A three-judge panel of the U.S. 9th Circuit Court of Appeals heard arguments that mostly centered on the question of whether the issue should first be decided by the California Supreme Court.

The appeal, engineered by Attorney General Kamala Harris, stems from last year’s Santa Ana federal court ruling that found the state’s death penalty law unconstitutional in the case of defendant Ernest Jones, who was convicted for the 1992 rape and murder of a Southern California accountant.

In the July 2014 decision overturning Jones’ death sentence, U.S. District Judge Cormac Carney ruled the death penalty system was so plagued with delay that a death sentence in California essentially translates to life in prison.

Harris is asking the appeals court to reverse that decision, arguing that the long delays are caused by California’s efforts to protect the rights of death row inmates.

But the 9th Circuit panel seemed primarily concerned with the procedural issue of where the Jones appeal should first be heard.

Judge Paul Watford, for example, said he had “major problems” with the lower court’s decision that the federal bench could rule on the matter before the California Supreme Court takes up the case.

Since 1978, 900 people have been sentenced to death in California. Since that time, 94 have died of natural causes in prison, and only 13 have been executed. California’s death row is said to be the largest in the country.

During Monday’s nearly hour-long hearing, Judge Johnnie Rawlinson questioned whether there is precedent to conclude that decades of delay in carrying out executions can be considered cruel and unusual — or unconstitutional — punishment.

“Has the Supreme Court said the mere fact one is lingering on death row … constitutes a constitutional violation?” Rawlinson asked.

In his ruling, Carney wrote that the “dysfunctional” administration of the state’s death penalty system has resulted “in an inordinate and unpredictable period of delay preceding their actual execution.”

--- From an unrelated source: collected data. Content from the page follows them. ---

(** A loop that bumps the counter of each accepted item's key counts, for
    every key, the accepted items with that key. *)
Lemma count_fold {A} (P : A -> bool) (key : A -> option string) (l : list A) :
  forall init k,
  countOf (foldl (fun acc s =>
                    if P s then match key s with
                                | Some x => bump x acc
                                | None => acc
                                end
                    else acc) init l) k
  = countOf init k
    + List.length (List.filter
                     (fun s => P s && match key s with
                                      | Some x => String.eqb x k
                                      | None => false
                                      end) l).
Proof.
  induction l as [|a l IH]; intros init k; simpl; [lia|].
  rewrite IH. destruct (P a); simpl; [|lia].
  destruct (key a) as [x|]; simpl; [|lia].
  rewrite countOf_bump. destruct (String.eqb x k); simpl; lia.
Qed.


Lemma filter_ext_in' {A} (f g : A -> bool) (l : list A) :
  (forall x, x ∈ l -> f x = g x) -> List.filter f l = List.filter g l.
Proof.
  induction l as [|a l IH]; intros H; simpl; [reflexivity|].
  rewrite (H a) by apply list_elem_of_here. rewrite IH; [reflexivity|].
  intros x Hx. apply H. now apply list_elem_of_further.
Qed.







(** The scope group [updateFacetCounts] leaves behind. *)
Lemma updateFacetCounts_scopeGroup localeSort d els :
  scopeGroup (updateFacetCounts localeSort (Some d) els)
  = buildToggleGroup
      (map (fun v => (v, Some (countOf (scopeCounts (Some d) els) v))) allScopes)
      (Some (orAll (getSelectedSet (Some (scopeGroup els))) allScopes)).
Proof.
  unfold updateFacetCounts. cbv zeta.
  set (els1 := withScopeGroup _ els).
  change (topicGroup els1) with (topicGroup els).
  destruct (topicGroup els); reflexivity.
Qed.



(** *** Tiers *)

Lemma foldl_ext_fun {A B} (f g : B -> A -> B) (l : list A) :
  (forall acc x, f acc x = g acc x) -> forall init, foldl f init l = foldl g init l.
Proof.
  intros H. induction l as [|a l IH]; intros init; simpl; [reflexivity|].
  now rewrite H, IH.
Qed.

Lemma tierCount_eq els items k :
  countOf (tierCount els items) k
  = List.length
      (List.filter
         (fun s => passFilters els s tierOnly
                   && match versionEntry s (versionSelect els) with
                      | Some v => String.eqb (stierOf s v) k
                      | None => false
                      end) items).
Proof.
  unfold tierCount.
  rewrite (foldl_ext_fun _
             (fun acc s =>
                if passFilters els s tierOnly
                then match (match versionEntry s (versionSelect els) with
                            | Some v => Some (stierOf s v)
                            | None => None
                            end) with
                     | Some x => bump x acc
                     | None => acc
                     end
                else acc)).
  2:{ intros acc s. fold tierOnly.
      now destruct (versionEntry s (versionSelect els)). }
  rewrite (count_fold (fun s => passFilters els s tierOnly)).
  assert (countOf (<["production":=0]> (<["beta":=0]> (<["experimental":=0]> ∅))) k = 0)
    as ->.
  { unfold countOf. rewrite !lookup_insert. repeat case_decide; reflexivity. }
  simpl. f_equal. apply filter_ext. intros s.
  now destruct (versionEntry s (versionSelect els)).
Qed.

Lemma solo_tiers els i b :
  tierGroup els !! i = Some b ->
  selectedTiersOf (withTierGroup (click true i (tierGroup els)) els) = [value b].
Proof.
  intros Hi. unfold selectedTiersOf. cbn [tierGroup withTierGroup].
  unfold getSelectedValues. now rewrite (solo_selected _ i b Hi).
Qed.

Lemma solo_tier_filter els i b s :
  tierGroup els !! i = Some b ->
  has (specialSelOf els) "cloud" = false -> has (specialSelOf els) "refs" = false ->
  listFilter (withTierGroup (click true i (tierGroup els)) els) s
  = passFilters els s tierOnly
    && match versionEntry s (versionSelect els) with
       | Some v => String.eqb (stierOf s v) (value b)
       | None => false
       end.
Proof.
  intros Hi Hc Hr. set (els' := withTierGroup _ els).
  destruct (versionEntry s (versionSelect els)) as [v|] eqn:Hv.
  - apply bool_eq_iff.
    rewrite (listFilter_dims els' s v Hv), andb_true_iff,
      (passFilters_dims els s v tierOnly Hv), String.eqb_eq.
    unfold TierDim. subst els'. rewrite (solo_tiers els i b Hi).
    change (topicDim (withTierGroup (click true i (tierGroup els)) els) s)
      with (topicDim els s).
    change (changedDim (withTierGroup (click true i (tierGroup els)) els) v)
      with (changedDim els v).
    change (queryDim (withTierGroup (click true i (tierGroup els)) els) s)
      with (queryDim els s).
    change (specialDim (withTierGroup (click true i (tierGroup els)) els) s)
      with (specialDim els s).
    rewrite (specialDim_off els s Hc Hr), list_elem_of_singleton.
    cbn [ignoreTier ignoreTopics tierOnly]. intuition congruence.
  - rewrite listFilter_none by exact Hv. now rewrite passFilters_none.
Qed.

(** X11. When neither special pill is pressed, the count computed for a
    tier is the number of rows the list shows once that tier alone is
    selected (with the solo click). *)
Theorem tier_count_is_solo_list (data : option Dataset) (els : Controls)
    (i : nat) (b : Toggle) :
  tierGroup els !! i = Some b ->
  has (specialSelOf els) "cloud" = false ->
  has (specialSelOf els) "refs" = false ->
  countOf (tierCount els (combinedDataset data (getSelectedScopes els))) (value b)
  = List.length (renderList data (withTierGroup (click true i (tierGroup els)) els)).
Proof.
  intros Hi Hc Hr. rewrite tierCount_eq. unfold renderList.
  change (getSelectedScopes (withTierGroup (click true i (tierGroup els)) els))
    with (getSelectedScopes els).
  f_equal. apply filter_ext. intros s. symmetry. now apply solo_tier_filter.
Qed.

Lemma tier_count_is_solo_list_witness :
  countOf (tierCount ex_els
             (combinedDataset (Some (loadData ex_doc)) (getSelectedScopes ex_els)))
          "production"
  = List.length (renderList (Some (loadData ex_doc))
                   (withTierGroup (click true 0 (tierGroup ex_els)) ex_els)).
Proof.
  apply (tier_count_is_solo_list (Some (loadData ex_doc)) ex_els 0
           (mkToggle "production" true) eq_refl); reflexivity.
Defined.

(** ** Writing the URL *)

Lemma lookup_setList k arr (sp : gmap string string) :
  setList k arr sp !! k = listParam arr.
Proof.
  unfold setList, listParam. destruct arr.
  - apply lookup_delete_eq.
  - apply lookup_insert_eq.
Qed.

“Indeed, for most, systemic delay has made their execution so unlikely that the death sentence carefully and deliberately imposed by the jury has been quietly transformed into one no rational jury or legislature could ever impose: life in prison, with the remote possibility of death,” the judge wrote. “As for the random few for whom execution does become a reality, they will have languished for so long on death row that their execution will serve no retributive or deterrent purpose and will be arbitrary.”

Harris said she decided to appeal the decision “because it is not supported by the law, and it undermines important protections that our courts provide to defendants.”

Between 1978 and last summer, 94 of the more than 900 inmates sentenced to death have died behind bars before execution could be carried out, according to Carney’s ruling. Thirty-nine inmates won appeals and were not re-sentenced to death. There are 748 inmates on Death Row awaiting execution or rulings on appeals.

Carney’s ruling applied solely to Jones’ case, but a ruling by the 9th Circuit would be precedent-setting.

It was not immediately known when the panel would issue its opinion.